Signaling using EventWaitHandle
Wait handles provide simple and powerful thread synchronization using signaling, where threads wait for each other's signal to bring them out of the wait state. Wait handles can be local or named system wide. They have two modes: AutoReset and ManualReset modes. In AutoReset mode, a single thread is released and the event automatically gets reset. In ManualReset mode, threads are released until the event gets reset manually. You'll see examples of both. Here's the AutoReset example:

   // AutoResetEvent example
   class Program
   {
      private static EventWaitHandle ewh = 
         new EventWaitHandle(false, EventResetMode.AutoReset);
      static void Main(string[] args)
      {
         Thread th;
         for (int i = 0; i < 2; i++)
         {
            th = new Thread(new ThreadStart(PrintThreadId));
            th.Start();
         }
         for (int i = 0; i < 2; i++)
         {
            Console.ReadLine();
            ewh.Set();
         }
      }
      public static void PrintThreadId()
      {
         Console.WriteLine("Thread ID:{0} waiting," 
            Thread.CurrentThread.ManagedThreadId);
         ewh.WaitOne();
         Console.WriteLine("Thread ID:{0} enters code block," 
            Thread.CurrentThread.ManagedThreadId);
      }
   }

The program outputs the following text:

   Thread ID:3 waiting
   Thread ID:4 waiting
   <enter key here>
   Thread ID:3 enters code block
   <enter key here>
   Thread ID:4 enters code block

As you can see, in AutoReset mode, each execution of the Set method releases one thread.
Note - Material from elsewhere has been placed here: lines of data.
(* ===== verification/Spinlock.v ===== *)
(** The ticket spinlock of [lib/inc/spinlock.h].

    [spin_lock] and [spin_unlock] are the two inline-assembly routines.  The
    other components call them as functions: their critical sections are
    atomic, a lock is free when an operation starts, and a [spin_lock] that
    finds its lock taken waits for its own CPU ([HDeadlock]).

    That the lock earns this reading is the second half of the file: the
    routines run by several CPUs, interleaved one atomic access at a time,
    implement a first-come first-served queue. *)

From S2P Require Import Prelude.

Record spinlock_t := Spinlock { ticket : Z; next : Z }.

Definition SPINLOCK_INITVAL : spinlock_t := Spinlock 0 0.

Definition spinlock_init (lock : spinlock_t) : spinlock_t := Spinlock 0 0.

(** [ldaxr/add/stxr/cbnz]: read the ticket and store its successor, atomically. *)
Definition get_ticket (lock : spinlock_t) : Z * spinlock_t :=
  (ticket lock, Spinlock (u32 (ticket lock + 1)) (next lock)).

(** [ldar/cmp/b.eq]: is it this ticket's turn. *)
Definition my_turn (t : Z) (lock : spinlock_t) : bool := t =? next lock.

Definition spin_lock (lock : spinlock_t) : outcome spinlock_t :=
  let '(t, lock') := get_ticket lock in
  if my_turn t lock' then Ok lock' else Halt HDeadlock.

Definition spin_unlock (lock : spinlock_t) : spinlock_t :=
  Spinlock (ticket lock) (u32 (next lock + 1)).

(** Nobody holds or waits for the lock. *)
Definition unlocked (lock : spinlock_t) : Prop :=
  ticket lock = next lock /\ 0 <= next lock < 2 ^ 32.

(** ** Several CPUs *)

Module Smp.

(** Where a CPU stands: outside, spinning with its ticket in a register, or in
    its critical section. *)
Inductive pc : Type :=
| Idle
| Waiting (t : Z)
| Holding.

Record sys := Sys { lock : spinlock_t; cpus : list pc }.

Inductive step : sys -> sys -> Prop :=
| step_ticket s c t l :
    cpus s !! c = Some Idle -> get_ticket (lock s) = (t, l) ->
    step s (Sys l (<[c := Waiting t]> (cpus s)))
| step_acquire s c t :
    cpus s !! c = Some (Waiting t) -> my_turn t (lock s) = true ->
    step s (Sys (lock s) (<[c := Holding]> (cpus s)))
| step_release s c :
    cpus s !! c = Some Holding ->
    step s (Sys (spin_unlock (lock s)) (<[c := Idle]> (cpus s))).

Definition init (n : nat) : sys := Sys SPINLOCK_INITVAL (replicate n Idle).

Definition reachable (n : nat) : sys -> Prop := rtc step (init n).

(** The specification: a queue of CPUs, whose head may have been granted the
    lock. *)
Record fifo := Fifo { queue : list nat; granted : bool }.

Inductive spec_step : fifo -> fifo -> Prop :=
| spec_enqueue q b c : c ∉ q -> spec_step (Fifo q b) (Fifo (q ++ [c]) b)
| spec_grant q c : spec_step (Fifo (c :: q) false) (Fifo (c :: q) true)
| spec_dequeue q c : spec_step (Fifo (c :: q) true) (Fifo q false).

(** The state the lock and the CPUs are in when the queue is [f]. *)
Record implements (s : sys) (f : fifo) : Prop := {
  impl_nodup : NoDup (queue f);
  impl_next : 0 <= next (lock s) < 2 ^ 32;
  impl_ticket : ticket (lock s) = u32 (next (lock s) + Z.of_nat (length (queue f)));
  impl_granted : granted f = true -> queue f <> [];
  impl_pos k c : queue f !! k = Some c ->
    cpus s !! c = Some (if granted f && (k =? 0)%nat then Holding
                        else Waiting (u32 (next (lock s) + Z.of_nat k)));
  impl_idle c p : cpus s !! c = Some p -> c ∉ queue f -> p = Idle;
}.

Lemma implements_init n : implements (init n) (Fifo [] false).
Proof.
  split; try done; simpl.
  - apply NoDup_nil_2.
  - intros c p Hp _. apply lookup_replicate in Hp as [-> _]. done.
Qed.

(** Every queued CPU exists, so the queue is no longer than the CPUs. *)
Lemma implements_length s f :
  implements s f -> (length (queue f) <= length (cpus s))%nat.
Proof.
  intros H. rewrite <- (length_seq (length (cpus s)) 0).
  apply submseteq_length, NoDup_submseteq; [apply (impl_nodup _ _ H)|].
  intros c Hc. apply elem_of_seq. apply list_elem_of_lookup in Hc as [k Hk].
  apply (impl_pos _ _ H), lookup_lt_Some in Hk. lia.
Qed.

Lemma u32_add_l a b : u32 (u32 a + b) = u32 (a + b).
Proof. apply Zplus_mod_idemp_l. Qed.

(** Only the head's ticket equals [next] while fewer than 2^32 wait. *)
Lemma ticket_is_next a k :
  0 <= a < 2 ^ 32 -> Z.of_nat k < 2 ^ 32 -> u32 (a + Z.of_nat k) = a -> k = 0%nat.
Proof.
  intros Ha Hk H. unfold u32 in H. destruct (decide (a + Z.of_nat k < 2 ^ 32)).
  - rewrite Z.mod_small in H by lia. lia.
  - replace (a + Z.of_nat k) with ((a + Z.of_nat k - 2 ^ 32) + 1 * 2 ^ 32) in H by lia.
    rewrite Z.mod_add, Z.mod_small in H by lia. lia.
Qed.

Lemma waiting_position s f c t :
  implements s f -> cpus s !! c = Some (Waiting t) ->
  exists k, queue f !! k = Some c /\ t = u32 (next (lock s) + Z.of_nat k).
Proof.
  intros H Hc. destruct (decide (c ∈ queue f)) as [Hin|Hout].
  - apply list_elem_of_lookup in Hin as [k Hk]. exists k. split; [done|].
    pose proof (impl_pos _ _ H k c Hk) as Hp. rewrite Hc in Hp.
    destruct (granted f && _); naive_solver.
  - pose proof (impl_idle _ _ H c _ Hc Hout). done.
Qed.

Lemma holding_position s f c :
  implements s f -> cpus s !! c = Some Holding ->
  granted f = true /\ exists q, queue f = c :: q.
Proof.
  intros H Hc. destruct (decide (c ∈ queue f)) as [Hin|Hout].
  - apply list_elem_of_lookup in Hin as [k Hk].
    pose proof (impl_pos _ _ H k c Hk) as Hp. rewrite Hc in Hp.
    destruct (granted f); [|done]. split; [done|].
    destruct (queue f) as [|c' q]; [done|]. destruct k; [|done]. naive_solver.
  - pose proof (impl_idle _ _ H c _ Hc Hout). done.
Qed.

(** ** The three steps, against the queue *)

Lemma sim_ticket s f c t l :
  implements s f -> cpus s !! c = Some Idle -> get_ticket (lock s) = (t, l) ->
  Z.of_nat (length (cpus s)) < 2 ^ 32 ->
  c ∉ queue f /\
  implements (Sys l (<[c := Waiting t]> (cpus s))) (Fifo (queue f ++ [c]) (granted f)).
Proof.
  intros H Hc Ht Hn. unfold get_ticket in Ht. simplify_eq.
  pose proof (lookup_lt_Some _ _ _ Hc) as Hlt.
  assert (Hout : c ∉ queue f).
  { intros [k Hk]%list_elem_of_lookup. pose proof (impl_pos _ _ H k c Hk) as Hp.
    rewrite Hc in Hp. destruct (granted f && _); done. }
  split; [done|]. split; simpl.
  - apply NoDup_app. split_and!; [apply (impl_nodup _ _ H)| |apply NoDup_singleton].
    intros x Hx ->%list_elem_of_singleton. done.
  - apply (impl_next _ _ H).
  - rewrite (impl_ticket _ _ H), u32_add_l, length_app. f_equal. simpl. lia.
  - intros _. by destruct (queue f).
  - intros k c' Hk. apply lookup_app_Some in Hk as [Hk|[Hk1 Hk2]].
    + rewrite list_lookup_insert_ne by (intros ->; apply Hout; by eapply list_elem_of_lookup_2).
      apply (impl_pos _ _ H); done.
    + apply list_lookup_singleton_Some in Hk2 as [Hk2 ->].
      rewrite list_lookup_insert_eq by done.
      assert (k = length (queue f)) as -> by lia.
      rewrite (impl_ticket _ _ H). destruct (granted f) eqn:Eg; [|done]. simpl.
      pose proof (impl_granted _ _ H Eg). destruct (queue f); done.
  - intros c' p Hp Hout'. rewrite not_elem_of_app, list_elem_of_singleton in Hout'.
    rewrite list_lookup_insert_ne in Hp by naive_solver.
    apply (impl_idle _ _ H c'); naive_solver.
Qed.

Lemma sim_acquire s f c t :
  implements s f -> cpus s !! c = Some (Waiting t) -> my_turn t (lock s) = true ->
  Z.of_nat (length (cpus s)) < 2 ^ 32 ->
  granted f = false /\
  exists q, queue f = c :: q /\
  implements (Sys (lock s) (<[c := Holding]> (cpus s))) (Fifo (c :: q) true).
Proof.
  intros H Hc Ht Hn. pose proof (implements_length s f H) as Hlen.
  destruct (waiting_position s f c t H Hc) as (k & Hk & ->).
  pose proof (lookup_lt_Some _ _ _ Hk) as Hkl.
  apply Z.eqb_eq, ticket_is_next in Ht as ->; [|apply (impl_next _ _ H)|lia].
  pose proof (impl_pos _ _ H 0 c Hk) as Hp. rewrite Hc in Hp.
  destruct (granted f) eqn:Eg; [done|]. split; [done|].
  destruct (queue f) as [|c' q] eqn:Eq; [done|]. simpl in Hk. simplify_eq.
  exists q. split; [done|].
  assert (Hpos : forall k c', (c :: q) !! k = Some c' ->
    cpus s !! c' = Some (Waiting (u32 (next (lock s) + Z.of_nat k)))).
  { intros j c' Hj. pose proof (impl_pos _ _ H j c') as Hq. rewrite Eq, Eg in Hq. auto. }
  pose proof (impl_nodup _ _ H) as Hnd. rewrite Eq in Hnd.
  split; simpl; try done.
  - apply (impl_next _ _ H).
  - rewrite (impl_ticket _ _ H), Eq. done.
  - intros j c' Hj. destruct j as [|j]; simpl in *; simplify_eq.
    + apply list_lookup_insert_eq. by eapply lookup_lt_Some.
    + rewrite list_lookup_insert_ne; [by apply (Hpos (S j))|].
      intros ->. apply NoDup_cons in Hnd as [Hnd _]. apply Hnd.
      by eapply list_elem_of_lookup_2.
  - intros c' p Hp' Hout. rewrite list_lookup_insert_ne in Hp' by set_solver.
    apply (impl_idle _ _ H c'); [done|]. by rewrite Eq.
Qed.

Lemma sim_release s f c :
  implements s f -> cpus s !! c = Some Holding ->
  granted f = true /\
  exists q, queue f = c :: q /\
  implements (Sys (spin_unlock (lock s)) (<[c := Idle]> (cpus s))) (Fifo q false).
Proof.
  intros H Hc. destruct (holding_position s f c H Hc) as (Hg & q & Eq).
  split; [done|]. exists q. split; [done|].
  pose proof (impl_nodup _ _ H) as Hnd. rewrite Eq in Hnd.
  apply NoDup_cons in Hnd as [Hnc Hnd].
  split; simpl; try done.
  - apply u32_range.
  - rewrite (impl_ticket _ _ H), Eq, u32_add_l. f_equal. simpl. lia.
  - intros k c' Hk.
    rewrite list_lookup_insert_ne by (intros ->; apply Hnc; by eapply list_elem_of_lookup_2).
    pose proof (impl_pos _ _ H (S k) c') as Hp. rewrite Eq, Hg in Hp.
    rewrite (Hp Hk), u32_add_l. simpl. do 3 f_equal. lia.
  - intros c' p Hp Hout. destruct (decide (c = c')) as [->|Hne].
    + rewrite list_lookup_insert_eq in Hp by (by eapply lookup_lt_Some). naive_solver.
    + rewrite list_lookup_insert_ne in Hp by done.
      apply (impl_idle _ _ H c'); [done|]. rewrite Eq. set_solver.
Qed.

Lemma simulation s f s' :
  implements s f -> Z.of_nat (length (cpus s)) < 2 ^ 32 -> step s s' ->
  exists f', spec_step f f' /\ implements s' f' /\ length (cpus s') = length (cpus s).
Proof.
  intros H Hn Hst. destruct f as [q b]. destruct Hst as [s c t l Hc Ht|s c t Hc Ht|s c Hc].
  - destruct (sim_ticket s _ c t l H Hc Ht Hn) as [Hout H'].
    eexists; split; [by constructor|]. split; [done|]. apply length_insert.
  - destruct (sim_acquire s _ c t H Hc Ht Hn) as (Hg & q' & Hq & H'). simpl in *. subst.
    eexists; split; [by constructor|]. split; [done|]. apply length_insert.
  - destruct (sim_release s _ c H Hc) as (Hg & q' & Hq & H'). simpl in *. subst.
    eexists; split; [by constructor|]. split; [done|]. apply length_insert.
Qed.

Lemma reachable_implements n s :
  Z.of_nat n < 2 ^ 32 -> reachable n s ->
  exists f, rtc spec_step (Fifo [] false) f /\ implements s f /\ length (cpus s) = n.
Proof.
  intros Hn Hr. revert s Hr. apply rtc_ind_r.
  - exists (Fifo [] false). split; [done|]. split; [apply implements_init|].
    apply length_replicate.
  - intros y z _ Hst (f & Hf & Hi & Hl).
    destruct (simulation y f z Hi) as (f' & Hs & Hi' & Hl'); [lia|done|].
    exists f'. split; [by eapply rtc_r|]. split; [done|lia].
Qed.

(** C3: the ticket lock implements a first-come first-served lock.
    Any interleaving of any number of CPUs below 2^32 is matched step for step
    by the queue: taking a ticket appends the CPU, seeing its turn grants the
    lock to the head, releasing removes the head. *)
Theorem ticket_lock_refines_fifo (n : nat) (s s' : sys) :
  Z.of_nat n < 2 ^ 32 -> reachable n s -> step s s' ->
  exists f f', rtc spec_step (Fifo [] false) f /\ implements s f /\
    spec_step f f' /\ implements s' f'.
Proof.
  intros Hn Hr Hst. destruct (reachable_implements n s Hn Hr) as (f & Hf & Hi & Hl).
  destruct (simulation s f s' Hi) as (f' & Hs & Hi' & _); [lia|done|]. eauto 10.
Qed.

Lemma ticket_lock_refines_fifo_witness :
  exists f f', rtc spec_step (Fifo [] false) f /\
    implements (init 2) f /\ spec_step f f' /\
    implements (Sys (Spinlock 1 0) [Idle; Waiting 0]) f'.
Proof.
  apply (ticket_lock_refines_fifo 2); [lia|apply rtc_refl|].
  apply (step_ticket (init 2) 1 0 (Spinlock 1 0)); reflexivity.
Defined.

(** Mutual exclusion: two CPUs are never in the critical section of the
    same lock at once. *)
Theorem ticket_lock_mutex (n : nat) (s : sys) (a b : nat) :
  Z.of_nat n < 2 ^ 32 -> reachable n s ->
  cpus s !! a = Some Holding -> cpus s !! b = Some Holding -> a = b.
Proof.
  intros Hn Hr Ha Hb. destruct (reachable_implements n s Hn Hr) as (f & _ & Hi & _).
  destruct (holding_position s f a Hi Ha) as (_ & qa & Ea).
  destruct (holding_position s f b Hi Hb) as (_ & qb & Eb). congruence.
Qed.

Lemma ticket_lock_mutex_witness : (1 = 1)%nat.
Proof.
  apply (ticket_lock_mutex 2 (Sys (Spinlock 1 0) [Idle; Holding]));
    [lia| |reflexivity|reflexivity].
  eapply rtc_l; [apply (step_ticket (init 2) 1 0 (Spinlock 1 0)); reflexivity|].
  eapply rtc_once.
  apply (step_acquire (Sys (Spinlock 1 0) [Idle; Waiting 0]) 1 0); reflexivity.
Defined.

(** No CPU waits for ever behind nobody: while some CPU waits, either a
    CPU is in the critical section or the longest-waiting one can enter. *)
Theorem ticket_lock_progress (n : nat) (s : sys) (c : nat) (t : Z) :
  Z.of_nat n < 2 ^ 32 -> reachable n s -> cpus s !! c = Some (Waiting t) ->
  (exists h, cpus s !! h = Some Holding) \/
  (exists h t', cpus s !! h = Some (Waiting t') /\ my_turn t' (lock s) = true).
Proof.
  intros Hn Hr Hc. destruct (reachable_implements n s Hn Hr) as (f & _ & Hi & _).
  destruct (waiting_position s f c t Hi Hc) as (k & Hk & _).
  destruct (queue f) as [|h q] eqn:Eq; [done|].
  pose proof (impl_pos _ _ Hi 0 h) as Hp. rewrite Eq in Hp. specialize (Hp eq_refl).
  destruct (granted f); [by left; exists h|right]. exists h. eexists; split; [exact Hp|].
  unfold my_turn. rewrite Z.add_0_r, u32_small by apply (impl_next _ _ Hi).
  apply Z.eqb_refl.
Qed.

Lemma ticket_lock_progress_witness :
  (exists h, [Idle; Waiting 0] !! h = Some Holding) \/
  (exists h t', [Idle; Waiting 0] !! h = Some (Waiting t') /\
     my_turn t' (Spinlock 1 0) = true).
Proof.
  apply (ticket_lock_progress 2 (Sys (Spinlock 1 0) [Idle; Waiting 0]) 1 0);
    [lia| |reflexivity].
  eapply rtc_once. apply (step_ticket (init 2) 1 0 (Spinlock 1 0)); reflexivity.
Defined.

End Smp.

(** Sequentially: a free lock is taken and given back free. *)
Lemma spin_lock_unlock l :
  unlocked l ->
  exists l', spin_lock l = Ok l' /\ unlocked (spin_unlock l') /\
    spin_lock l' = Halt HDeadlock.
Proof.
  intros [Ht Hr]. unfold spin_lock, get_ticket, my_turn. simpl. rewrite Ht, Z.eqb_refl.
  eexists; split; [done|]. split; [split; [done|apply u32_range]|]. simpl.
  destruct (Z.eqb_spec (u32 (next l + 1)) (next l)) as [E|]; [exfalso|done].
  unfold u32 in E. destruct (decide (next l + 1 < 2 ^ 32)).
  - rewrite Z.mod_small in E by lia. lia.
  - replace (next l + 1) with (1 * 2 ^ 32) in E by lia. rewrite Z.mod_mul in E; lia.
Qed.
In contrast, consider the code below, which demonstrates using the ManualReset mode:

   // ManualResetEvent example
      class Program
      {
         private static EventWaitHandle ewh = 
            new EventWaitHandle(false, EventResetMode.ManualReset);
   
         static void Main(string[] args)
         {
            Thread th;
            for (int i = 0; i < 2; i++)
            {
               th = new Thread(new ThreadStart(PrintThreadId));
               th.Start();
            }
            Console.ReadLine();
            ewh.Set();
         }
         public static void PrintThreadId()
         {
            Console.WriteLine("Thread ID:{0} waiting," 
               Thread.CurrentThread.ManagedThreadId);
            ewh.WaitOne();
            Console.WriteLine("Thread ID:{0} enters code block," 
               Thread.CurrentThread.ManagedThreadId);
         }
      }

Finally, here's the output of the ManualReset mode program:

   Thread ID:3 waiting
   Thread ID:4 waiting
   <enter key here>
   Thread ID:4 enters code block
   Thread ID:3 enters code block

Choosing a Synchronization Technique
Choosing the appropriate synchronization technique isn't difficult, but because there are so many possibilities, it can be difficult to remember which technique is appropriate for any particular situation. Table 2 can help; it shows a summary of the various synchronization techniques, along with each technique's unique features.

Technique	Main Feature
Lock/Monitor	Synchronizes access to code regions.
Mutex	Same as Lock/Monitor but can work system-wide.
Interlocked	Use when performing atomic arithmetic operations and comparisons. Avoid dirty read scenarios.
Read—Writer	Useful when there are many read-only threads but fewer writer threads.
Semaphores	Controls the number of threads that can access a resource at any point in time.
EventWaitHandle	Threads participate in synchronization by signaling each other.

With all these synchronizing techniques in hand, you'll find that you can safely introduce threading operations to your applications, while also limiting the possibility of threading problems.